Alain Goudey, directeur général adjoint en charge du numérique de Neoma business school, s’exprime pour Campus Matin sur les ambitions du Sommet pour l’action sur l’intelligence artificielle accueilli à Paris les 10 et 11 février.


Les annonces du sommet : entre ambition et incertitude

Alain Goudey est aussi professeur de marketing. - © Neoma
Alain Goudey est aussi professeur de marketing. - © Neoma

Ce sommet a marqué une accélération de la stratégie française avec des annonces majeures : 109 milliards d’euros engagés par l’État, 400 millions d’euros pour Current AI, 200 milliards d’euros mobilisés à l’échelle européenne et de nombreux partenariats publics-privés.

L’éducation a été identifiée comme un axe stratégique, avec un volet spécifique piloté par EdTech France et les universités lauréates du programme Démonstrateurs numériques de l’enseignement supérieur (Demoes).

Trois initiatives clés ont été annoncées à l’occasion du Sommet :

  • Une charte d’usage des IA génératives dans l’enseignement supérieur, destinée à encadrer les pratiques et garantir un usage éthique.
  • La promotion de projets français comme Aristote et RagaRenn, qui développent des solutions IA adaptées aux besoins pédagogiques.
  • La création d’un référentiel d’évaluation, visant à mesurer scientifiquement l’impact des outils IA sur l’apprentissage.

Les initiatives restent largement déclaratives.

Ces annonces montrent une volonté politique de structurer l’usage de l’IA éducative et d’encourager une approche collaborative entre universités, start-up edtechs et pouvoirs publics.

Cependant, ces initiatives restent largement déclaratives : la charte repose sur l’adhésion volontaire des établissements, le référentiel d’évaluation n’a pas encore de cadre opérationnel précis, et les projets mis en avant concernent principalement l’enseignement supérieur.

Le primaire et le secondaire restent en marge pour l’instant et ont été peu abordés lors de la conférence « IA pour la réussite éducative ». Sans un suivi rigoureux et des engagements concrets après le sommet, il existe un risque que l’impulsion donnée retombe rapidement… et ce serait pénalisant pour l’avenir du pays.

Open source et souveraineté numérique : une ambition fragile

Un des axes forts de la stratégie française repose sur la souveraineté numérique, en réponse à la domination des Gafam dans le domaine de l’IA éducative.
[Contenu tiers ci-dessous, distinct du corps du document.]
(** ** Removal *)

Fixpoint orphan_loop (fuel : nat) (cur : N) : ST VolumeIndex unit :=
  if cur =? NIL then st_ret tt
  else match fuel with
  | O => st_fail
  | S fuel =>
      next <- ent (next_child cur) ;;
      dir_index_remove cur ;;;
      lf <- st_get lost_found ;;
      ent (set_parent cur lf) ;;;
      link_child cur ;;;
      dir_index_insert cur ;;;
      bump_dirty ;;;
      orphan_loop fuel next
  end.

Definition orphan_children (dir : N) : ST VolumeIndex unit :=
  fuel <- st_get fuel_of ;;
  cur <- ent (first_child dir) ;;
  orphan_loop fuel cur ;;;
  ent (set_first_child dir NIL).

Definition remove_entry (idx : N) : ST VolumeIndex unit :=
  dir_index_remove idx ;;;
  unlink_same_name idx ;;;
  unlink_child idx ;;;
  orphan_children idx ;;;
  id <- ent (name_id idx) ;;
  nam (release id) ;;;
  ent (tombstone idx) ;;;
  bump_dirty.

Fixpoint tombstone_loop (fuel : nat) (cur : N) : ST VolumeIndex unit :=
  if cur =? NIL then st_ret tt
  else match fuel with
  | O => st_fail
  | S fuel =>
      next <- ent (next_link cur) ;;
      remove_entry cur ;;;
      tombstone_loop fuel next
  end.

Definition tombstone_chain (head : N) : ST VolumeIndex unit :=
  fuel <- st_get fuel_of ;; tombstone_loop fuel head.

Definition reclaim_stale_slot (record head : N) : ST VolumeIndex unit :=
  tombstone_chain head ;;;
  frn_remove record ;;;
  tick bump_stale.

Definition delete_frn (f : N) : ST VolumeIndex bool :=
  let record := record_number f in
  o <- frn_get record ;;
  match o with
  | None => st_ret false
  | Some head =>
      hf <- ent (EntryTable.frn head) ;;
      if negb (hf =? f) then st_ret false
      else tombstone_chain head ;;; frn_remove record ;;; st_ret true
  end.

(** ** Insertion *)

(** The sequence every new entry goes through: intern, allocate, link. *)
Definition new_entry (f par : N) (name : list N) (fl size : N) (mtime : Z) : ST VolumeIndex N :=
  id <- nam (intern name) ;;
  idx <- ent (alloc f par id fl size mtime NIL) ;;
  link_same_name idx id ;;;
  link_child idx ;;;
  st_ret idx.

Definition resolve_or_placeholder_parent (parent_frn : N) : ST VolumeIndex N :=
  let record := record_number parent_frn in
  o <- frn_get record ;;
  found <- match o with
           | Some idx =>
               pf <- ent (EntryTable.frn idx) ;;
               if pf =? parent_frn then st_ret (Some idx)
               else reclaim_stale_slot record idx ;;; st_ret None
           | None => st_ret None
           end ;;
  match found with
  | Some idx => st_ret idx
  | None =>
      lf <- st_get lost_found ;;
      idx <- new_entry parent_frn lf PLACEHOLDER_NAME (with_flag DIR PLACEHOLDER true) SIZE_UNKNOWN MTIME_UNKNOWN ;;
      frn_set record idx ;;;
      tick bump_placeholders ;;;
      bump_dirty ;;;
      st_ret idx
  end.

Definition resolve_link_parent (f parent_frn : N) : ST VolumeIndex N :=
  if negb (parent_frn =? f) && (record_number parent_frn =? record_number f)
  then st_get lost_found
  else resolve_or_placeholder_parent parent_frn.

Fixpoint below_loop (hops : nat) (node ancestor : N) : ST VolumeIndex bool :=
  match hops with
  | O => st_ret false
  | S hops =>
      if node =? ancestor then st_ret true
      else
        rt <- st_get root ;;
        lf <- st_get lost_found ;;
        if (node =? NIL) || (node =? rt) || (node =? lf) then st_ret false
        else node' <- ent (parent node) ;; below_loop hops node' ancestor
  end.
Definition is_at_or_below (node ancestor : N) : ST VolumeIndex bool :=
  below_loop (N.to_nat MAX_PATH_HOPS) node ancestor.

Definition rewrite_entry (idx parent_idx : N) (name : list N) (name_lossy is_dir : bool) : ST VolumeIndex unit :=
  dir_index_remove idx ;;;
  unlink_same_name idx ;;;
  old <- ent (name_id idx) ;;
  nam (release old) ;;;
  id <- nam (intern name) ;;
  ent (set_name_id idx id) ;;;
  link_same_name idx id ;;;
  cyc <- is_at_or_below parent_idx idx ;;
  known <- st_get (fun v => bool_decide (idx ∈ cycle_suspects v)) ;;
  st_when (cyc && negb known) (st_modify (fun v => with_cycle_suspects (cycle_suspects v ++ [idx]) v)) ;;;
  unlink_child idx ;;;
  ent (set_parent idx parent_idx) ;;;
  link_child idx ;;;
  fl <- ent (flags idx) ;;
  ent (set_flags idx (with_flag (with_flag (with_flag fl DIR is_dir) NON_UNICODE_NAME name_lossy) PLACEHOLDER false)) ;;;
  dir_index_insert idx ;;;
  bump_dirty.

Fixpoint suspects_retain (l : list N) : ST VolumeIndex (list N) :=
  match l with
  | [] => st_ret []
  | idx :: l' =>
      p <- ent (parent idx) ;;
      keep <- is_at_or_below p idx ;;
      rest <- suspects_retain l' ;;
      st_ret (if keep then idx :: rest else rest)
  end.
Definition prune_cycle_suspects : ST VolumeIndex unit :=
  l <- st_get cycle_suspects ;;
  kept <- suspects_retain l ;;
  st_modify (with_cycle_suspects kept).

Definition upsert_link (f parent_frn : N) (name : list N) (name_lossy is_dir : bool) : ST VolumeIndex UpsertResult :=
  let record := record_number f in
  o <- frn_get record ;;
  match o with
  | Some head =>
      hf <- ent (EntryTable.frn head) ;;
      st_when (negb (hf =? f)) (reclaim_stale_slot record head)
  | None => st_ret tt
  end ;;;
  parent_idx <- resolve_link_parent f parent_frn ;;
  o <- frn_get record ;;
  match o with
  | Some head =>
      nl <- ent (next_link head) ;;
      if nl =? NIL then rewrite_entry head parent_idx name name_lossy is_dir ;;; st_ret UpsertOk
      else st_ret NeedsReconcile
  | None =>
      let fl := with_flag (with_flag EMPTY DIR is_dir) NON_UNICODE_NAME name_lossy in
      idx <- new_entry f parent_idx name fl SIZE_UNKNOWN MTIME_UNKNOWN ;;
      frn_set record idx ;;;
      dir_index_insert idx ;;;
      bump_dirty ;;;
      st_ret UpsertOk
  end.

(** ** Hard links *)

Definition head_of (f : N) : ST VolumeIndex (option N) :=
  o <- frn_get (record_number f) ;;
  match o with
  | None => st_ret None
  | Some head => hf <- ent (EntryTable.frn head) ;; st_ret (if hf =? f then Some head else None)
  end.

(** The entries of a hard-link chain from [cur]. *)
Fixpoint links_loop (fuel : nat) (cur : N) : ST VolumeIndex (list N) :=
  if cur =? NIL then st_ret []
  else match fuel with
  | O => st_fail
  | S fuel => next <- ent (next_link cur) ;; rest <- links_loop fuel next ;; st_ret (cur :: rest)
  end.
Definition links_from (cur : N) : ST VolumeIndex (list N) := fuel <- st_get fuel_of ;; links_loop fuel cur.

Fixpoint has_link_loop (fuel : nat) (cur parent_idx : N) (name : list N) : ST VolumeIndex bool :=
  if cur =? NIL then st_ret false
  else match fuel with
  | O => st_fail
  | S fuel =>
      p <- ent (parent cur) ;;
      same <- (if p =? parent_idx
               then id <- ent (name_id cur) ;; b <- raw_name id ;; st_ret (bool_decide (b = name))
               else st_ret false) ;;
      if (same : bool) then st_ret true
      else next <- ent (next_link cur) ;; has_link_loop fuel next parent_idx name
  end.

Definition chain_has_link (f parent_idx : N) (name : list N) : ST VolumeIndex bool :=
  o <- head_of f ;;
  match o with
  | None => st_ret false
  | Some head => fuel <- st_get fuel_of ;; has_link_loop fuel head parent_idx name
  end.

(** [while next_link(tail) != NIL { tail = next_link(tail) }]. *)
Fixpoint tail_loop (fuel : nat) (tail : N) : ST VolumeIndex N :=
  next <- ent (next_link tail) ;;
  if next =? NIL then st_ret tail
  else match fuel with O => st_fail | S fuel => tail_loop fuel next end.

Definition add_link (f parent_idx : N) (name : list N) (name_lossy : bool) : ST VolumeIndex unit :=
  idx <- new_entry f parent_idx name (with_flag EMPTY NON_UNICODE_NAME name_lossy) SIZE_UNKNOWN MTIME_UNKNOWN ;;
  let record := record_number f in
  o <- frn_get record ;;
  match o with
  | Some head =>
      fuel <- st_get fuel_of ;;
      tail <- tail_loop fuel head ;;
      ent (set_next_link tail idx)
  | None => frn_set record idx
  end ;;;
  bump_dirty.

(** [position]: the first unused entry of the chain with this parent and name. *)
Fixpoint find_existing (pos : nat) (current : list N) (used : list bool) (par : N) (name : list N)
  : ST VolumeIndex (option nat) :=
  match current, used with
  | e :: current', u :: used' =>
      hit <- (if u : bool then st_ret false
              else
                p <- ent (parent e) ;;
                if p =? par
                then id <- ent (name_id e) ;; b <- raw_name id ;; st_ret (bool_decide (b = name))
                else st_ret false) ;;
      if (hit : bool) then st_ret (Some pos) else find_existing (S pos) current' used' par name
  | _, _ => st_ret None
  end.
L’objectif est de développer des solutions nationales ou open source afin de garder la maîtrise des outils pédagogiques et des données sensibles.

Une politique plus large de développement des communs numériques éducatifs

Par exemple, le projet OpenLLM France illustre cette ambition : inscrit dans France 2030, il vise à concevoir un modèle de langage souverain dédié à l’éducation, entraîné sur des corpus publics et diffusé sous licence libre. Cette initiative s’inscrit dans une politique plus large de développement des communs numériques éducatifs.

Par ailleurs, un appel à projets de 20 millions d’euros a été annoncé pour 2025, afin de financer une IA souveraine pour les enseignants du primaire et du secondaire, avec une mise en service prévue en 2026.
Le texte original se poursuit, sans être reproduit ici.